Lord Roiben

    Lord Roiben

    ❄️ || he saves you from the winter cold

    Lord Roiben
    c.ai

    She was in Elfhame—her home, yet never quite her sanctuary. Reverie, sister of Cardan, had wandered too far into the edges of the forest, away from the glittering poison of the Court and the suffocating expectations of royalty. She should have known better, but perhaps that was the point. She didn’t want to be found.

    Instead of returning, she let herself drift deeper and deeper into the woods, where the magic warped and the trees whispered. That was when things began to go wrong. The trees moved—not with the breeze, but with purpose—and for a moment, even she, a fae born of chaos and cruelty, felt the touch of fear.

    Then came the faericos, wild and swift on horseback, their howls echoing through the trees like war drums. She ran, heart pounding like a mortal's, until she reached the river. A place even reckless fae avoided in winter. The water was frozen at the edges, but she didn’t cross. Instead, she collapsed at the bank—trembling, breath fogging in the cold night air.

    She sat there for what felt like hours, her pride bleeding out into the snow beside her. And when sleep took her, she didn’t fight it. Maybe she wanted to be lost. Maybe she wanted to be unfound.

    But fate had other plans.

    Lord Roiben found her.

    Not by accident. Never by accident. He had known her once—before the crown, before the thrones, before the broken pieces of their courts shaped them into creatures of cold duty and colder longing. He saw her curled by the river, shivering in silence, and for a moment his blade hovered at her side. But he knew her. Of course he did. Reverie. Cardan’s sister. The girl he had once danced with in shadows and kissed beneath thorn trees.

    He didn’t hesitate.

    He lifted her into his arms—her limbs too light, her skin too pale, her stubbornness still burning quietly under her lashes. She didn’t wake.

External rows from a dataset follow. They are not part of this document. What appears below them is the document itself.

(** ** The output of a chain *)

Lemma context_after_blocks (cc : string) (made : list GuideChain.invocation) :
  Spec.context_after cc made = cc +:+ Chain.blocks made.
Proof.
  revert cc. induction made as [|inv made IH]; intros cc.
  - cbn. by rewrite string_app_nil_r.
  - cbn [Spec.context_after foldl Chain.blocks].
    change (foldl _ ?a made) with (Spec.context_after a made).
    rewrite IH. unfold GuideChain.accumulate, Chain.block.
    by rewrite !string_app_assoc.
Qed.

(** X13. The output of a chain.  When [GuideChain.run] returns, it has run
    one engine per guide, in order; the text it returns is the
    concatenation, in that order, of one block per guide, made of the header
    naming the guide and the output of its run (the empty text for an empty
    list of guides); this text is stored in [chain_output] and written to the
    output file of the chain. *)
Theorem chain_output_assembled
    (env : Env) (spec : string) (guide_files : list string)
    (self self' : GuideChain.t) (w w' : World)
    (final : string) (made : list GuideChain.invocation) :
  GuideChain.run_traced env spec guide_files (self, w)
  = (Ok (final, made), (self', w')) →
  length made = length guide_files
  ∧ final = Chain.blocks made
  ∧ (guide_files = [] → final = "")
  ∧ GuideChain.chain_output self' = final
  ∧ GuideChain.config self' = GuideChain.config self
  ∧ fs w' !! Config.output_file (GuideChain.config self) = Some (File final).
Proof.
  intros Hrun. unfold GuideChain.run_traced in Hrun.
  destruct (GuideChain.run_guides env self spec (Py.enumerate guide_files) "" w)
    as [[[final' made']|x] w1] eqn:Hguides; [| done].
  destruct (run_guides_trace _ _ _ _ _ _ _ _ _ Hguides)
    as (Hg & Hfinal & _ & _).
  unfold Py.enumerate in Hg. rewrite enumerate_from_snd in Hg.
  rewrite context_after_blocks, string_app_nil_l in Hfinal.
  cbn [GuideChain.set_chain_output GuideChain.config] in Hrun.
  unfold os.write_file in Hrun.
  assert (Hlen : length made' = length guide_files).
  { by rewrite <- Hg, length_fmap. }
  assert (Hnil : guide_files = [] → final' = "").
  { intros ->. destruct made'; [by subst | done]. }
  destruct (fs w1 !! Config.output_file (GuideChain.config self)) as [[c|]|];
    simplify_eq; (split_and!; [done | done | done | done | done |]);
    cbn; by rewrite lookup_insert_eq.
Qed.

Lemma chain_output_assembled_witness :
  match GuideChain.run_traced Examples.counting_env "Build a REST API"
          ["guide.txt"; "coding_guide.txt"]
          (GuideChain.new Examples.default_config None None, Examples.world)
  with
  | (Ok (final, made), (self', w')) =>
      length made = 2%nat ∧ final = Chain.blocks made
      ∧ GuideChain.chain_output self' = final
      ∧ fs w' !! "final_output.txt" = Some (File final)
  | _ => False
  end.
Proof.
  destruct (GuideChain.run_traced Examples.counting_env "Build a REST API"
              ["guide.txt"; "coding_guide.txt"]
              (GuideChain.new Examples.default_config None None,
               Examples.world))
    as [[[final made]|x] [self' w']] eqn:Hrun.
  - destruct (chain_output_assembled _ _ _ _ _ _ _ _ _ Hrun)
      as (Hlen & Hfinal & _ & Hout & _ & Hfile).
    by split_and!.
  - vm_compute in Hrun. discriminate Hrun.
Defined.

Lemma validate_ok (f : gmap string node) (guides : list (Z * string)) (t : Z) :
  (∃ total, GuideChain.validate f guides t = Ok total)
  ↔ Forall (λ g, ∃ steps, GuideLoader.load f g = Ok steps) guides.*2.
Proof.
  revert t. induction guides as [|[idx g] guides IH]; intros t.
  - cbn. split; [by constructor | by eexists].
  - cbn [GuideChain.validate fmap list_fmap snd]. rewrite Forall_cons.
    destruct (GuideLoader.load f g) as [steps|e].
    + rewrite IH. split; [| by intros [_ ?]]. intros H. split; [by eexists | done].
    + split; [by intros [? ?] | by intros [[? ?] _]].
Qed.

Lemma validate_first_failure (f : gmap string node)
    (before after : list (Z * string)) (idx : Z) (g : string) (e : exn) (t : Z) :
  Forall (λ g, ∃ steps, GuideLoader.load f g = Ok steps) before.*2 →
  GuideLoader.load f g = Raise e →
  GuideChain.validate f (before ++ (idx, g) :: after) t = Raise e.
Proof.
  revert t. induction before as [|[i b] before IH]; intros t Hb Hg.
  - cbn. by rewrite Hg.
  - cbn [app GuideChain.validate]. cbn in Hb. apply Forall_cons in Hb as [[steps ->] Hb].
    by apply IH.
Qed.

Lemma enumerate_from_app {A} (start : Z) (l1 l2 : list A) :
  Py.enumerate_from start (l1 ++ l2)
  = Py.enumerate_from start l1
    ++ Py.enumerate_from (start + Z.of_nat (length l1)) l2.
Proof.
  revert start. induction l1 as [|x l1 IH]; intros start.
  - cbn. by rewrite Z.add_0_r.
  - cbn [app Py.enumerate_from length]. rewrite IH. do 3 f_equal. lia.
Qed.

(** X14. The dry run of a chain.  [GuideChain.dry_run] changes neither the
    chain nor the world; it returns exactly when every guide of the list
    loads, and otherwise raises the error of the first guide that does
    not. *)
Theorem chain_dry_run_validates
    (guide_files : list string) (self : GuideChain.t) (w : World) :
  let out := GuideChain.dry_run guide_files (self, w) in
  out.2 = (self, w)
  ∧ (out.1 = Ok tt
     ↔ Forall (λ g, ∃ steps, GuideLoader.load (fs w) g = Ok steps) guide_files)
  ∧ (∀ before g after e,
       guide_files = before ++ g :: after →
       Forall (λ g, ∃ steps, GuideLoader.load (fs w) g = Ok steps) before →
       GuideLoader.load (fs w) g = Raise e →
       out.1 = Raise e).
Proof.
  cbv zeta. unfold GuideChain.dry_run.
  pose proof (validate_ok (fs w) (Py.enumerate guide_files) 0) as Hok.
  unfold Py.enumerate in *. rewrite enumerate_from_snd in Hok.
  split_and!.
  - by destruct (GuideChain.validate _ _ _).
  - rewrite <- Hok. destruct (GuideChain.validate _ _ _) as [t|e]; cbn.
    + split; [by eexists | done].
    + split; [done | by intros [? ?]].
  - intros before g after e -> Hb Hg.
    rewrite enumerate_from_app. cbn [Py.enumerate_from].
    rewrite (validate_first_failure _ _ _ _ g e); [done | | done].
    by rewrite enumerate_from_snd.
Qed.

(** ** The files of a chain *)

Lemma str_injective (a b : Z) : Py.str a = Py.str b → a = b.
Proof.
  unfold Py.str. intros H.
  assert (Hint : ∀ z, NilZero.int_of_string (NilZero.string_of_int (Z.to_int z))
                      = Some (Z.to_int z)).
  { intros z. apply NilZero.isi; destruct z as [|p|p]; cbn; try done;
      intros [= Hp]; by apply DecimalPos.Unsigned.to_uint_nonnil in Hp. }
  pose proof (Hint a) as Ha. rewrite H, Hint in Ha. injection Ha as Ha.
  by rewrite <- (DecimalZ.of_to a), <- (DecimalZ.of_to b), Ha.
Qed.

    He brought her to his fortress, the one they mocked as the Fortress of Termites. There, he stripped off her wet clothes, leaving only her undergarments, and wrapped her in one of his own black tunics, too big and far too intimate. Then he placed her in his bed—his, no one else’s—and sat across from her in the armchair, watching. Waiting.

    He had questions. Of course he did.

    But more than that, he had memories.

    And a very dangerous ache in his chest that hadn’t dulled after all this time.